(** C3.  With the [rotation] method and a relative rotation vector of
    magnitude [m] at or above the threshold, the orientation output is the
    unit axis scaled by [m * s(t/T) - m], which runs from [-m] at the start
    of the segment (the full magnitude in absolute value) to [0] at its end,
    and the angular-velocity output is the unit axis scaled by the time
    derivative of that blended magnitude. *)
Theorem rotation_magnitude_blend (w : World) (ini fin : vec3) (T tb : R)
  (R1 R2 : mat3) :
  position_segment (self w) ini fin T tb ->
  rotation_segment (self w) R1 R2 ->
  T <> 0 ->
  upper_bound <= np_linalg_norm (rm2v R1 R2) ->
  let m := np_linalg_norm (rm2v R1 R2) in
  let axis := v3_scale (/ m) (rm2v R1 R2) in
  let t := elapsed w tb in
  exists p v w2,
    built_next_desired_point (TU := transform_utils_with m2e rm2v step) w
    = Ok ((p, v3_scale (m * blend (t / T) - m) axis,
           v, v3_scale (m * blend_slope (t / T) / T) axis), w2) /\
    derivable_pt_lim (fun u => m * blend (u / T) - m) t
      (m * blend_slope (t / T) / T) /\
    np_linalg_norm axis = 1 /\
    m * blend (0 / T) - m = - m /\
    m * blend (T / T) - m = 0.
Proof.
  intros Hp Hr HT Hm m axis t.
  pose proof (locals_rotation (TU := transform_utils_with m2e rm2v step)
                w ini fin T tb R1 R2 Hp Hr HT) as Hrun.
  cbv zeta in Hrun. fold t in Hrun.
  rewrite (rotation_law_regular (TU := transform_utils_with m2e rm2v step)
             R1 R2 T t Hm) in Hrun.
  cbn [Axis2Vector Rotation_Matrix_To_Vector transform_utils_with
       Axis2Vector_spec fst snd] in Hrun.
  fold m in Hrun. fold axis in Hrun.
  pose proof (next_point_of_locals
                (TU := transform_utils_with m2e rm2v step) _ _ _ Hrun)
    as Hnext.
  cbv zeta in Hnext.
  cbn [position velocity orientation ang_vel] in Hnext.
  assert (Hm0 : m <> 0).
  { unfold m. unfold upper_bound in Hm. lra. }
  eexists _, _, _. split; [|split; [|split; [|split]]].
  - rewrite Hnext.
    replace (m / T ^ 3 * (6 * t ^ 5 / T ^ 2 - 15 * t ^ 4 / T + 10 * t ^ 3) - m)
      with (m * blend (t / T) - m) by (unfold blend; field; exact HT).
    replace (m / T ^ 3 * (30 * t ^ 4 / T ^ 2 - 60 * t ^ 3 / T + 30 * t ^ 2))
      with (m * blend_slope (t / T) / T)
      by (unfold blend_slope; field; exact HT).
    reflexivity.
  - apply magnitude_derivative. exact HT.
  - apply unit_axis. exact Hm0.
  - unfold blend. field. exact HT.
  - unfold blend. field. exact HT.
Qed.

....................

* WORK TO BE COMPLETED
Return every line of the material above exactly.

* OUTPUT OF THE TASK
(** C3.  With the [rotation] method and a relative rotation vector of
    magnitude [m] at or above the threshold, the orientation output is the
    unit axis scaled by [m * s(t/T) - m], which runs from [-m] at the start
    of the segment (the full magnitude in absolute value) to [0] at its end,
    and the angular-velocity output is the unit axis scaled by the time
    derivative of that blended magnitude. *)
Theorem rotation_magnitude_blend (w : World) (ini fin : vec3) (T tb : R)
  (R1 R2 : mat3) :
  position_segment (self w) ini fin T tb ->
  rotation_segment (self w) R1 R2 ->
  T <> 0 ->
  upper_bound <= np_linalg_norm (rm2v R1 R2) ->
  let m := np_linalg_norm (rm2v R1 R2) in
  let axis := v3_scale (/ m) (rm2v R1 R2) in
  let t := elapsed w tb in
  exists p v w2,
    built_next_desired_point (TU := transform_utils_with m2e rm2v step) w
    = Ok ((p, v3_scale (m * blend (t / T) - m) axis,
           v, v3_scale (m * blend_slope (t / T) / T) axis), w2) /\
    derivable_pt_lim (fun u => m * blend (u / T) - m) t
      (m * blend_slope (t / T) / T) /\
    np_linalg_norm axis = 1 /\
    m * blend (0 / T) - m = - m /\
    m * blend (T / T) - m = 0.
Proof.
  intros Hp Hr HT Hm m axis t.
  pose proof (locals_rotation (TU := transform_utils_with m2e rm2v step)
                w ini fin T tb R1 R2 Hp Hr HT) as Hrun.
  cbv zeta in Hrun. fold t in Hrun.
  rewrite (rotation_law_regular (TU := transform_utils_with m2e rm2v step)
             R1 R2 T t Hm) in Hrun.
  cbn [Axis2Vector Rotation_Matrix_To_Vector transform_utils_with
       Axis2Vector_spec fst snd] in Hrun.
  fold m in Hrun. fold axis in Hrun.
  pose proof (next_point_of_locals
                (TU := transform_utils_with m2e rm2v step) _ _ _ Hrun)
    as Hnext.
  cbv zeta in Hnext.
  cbn [position velocity orientation ang_vel] in Hnext.
  assert (Hm0 : m <> 0).
  { unfold m. unfold upper_bound in Hm. lra. }
  eexists _, _, _. split; [|split; [|split; [|split]]].
  - rewrite Hnext.
    replace (m / T ^ 3 * (6 * t ^ 5 / T ^ 2 - 15 * t ^ 4 / T + 10 * t ^ 3) - m)
      with (m * blend (t / T) - m) by (unfold blend; field; exact HT).
    replace (m / T ^ 3 * (30 * t ^ 4 / T ^ 2 - 60 * t ^ 3 / T + 30 * t ^ 2))
      with (m * blend_slope (t / T) / T)
      by (unfold blend_slope; field; exact HT).
    reflexivity.
  - apply magnitude_derivative. exact HT.
  - apply unit_axis. exact Hm0.
  - unfold blend. field. exact HT.
  - unfold blend. field. exact HT.
Qed.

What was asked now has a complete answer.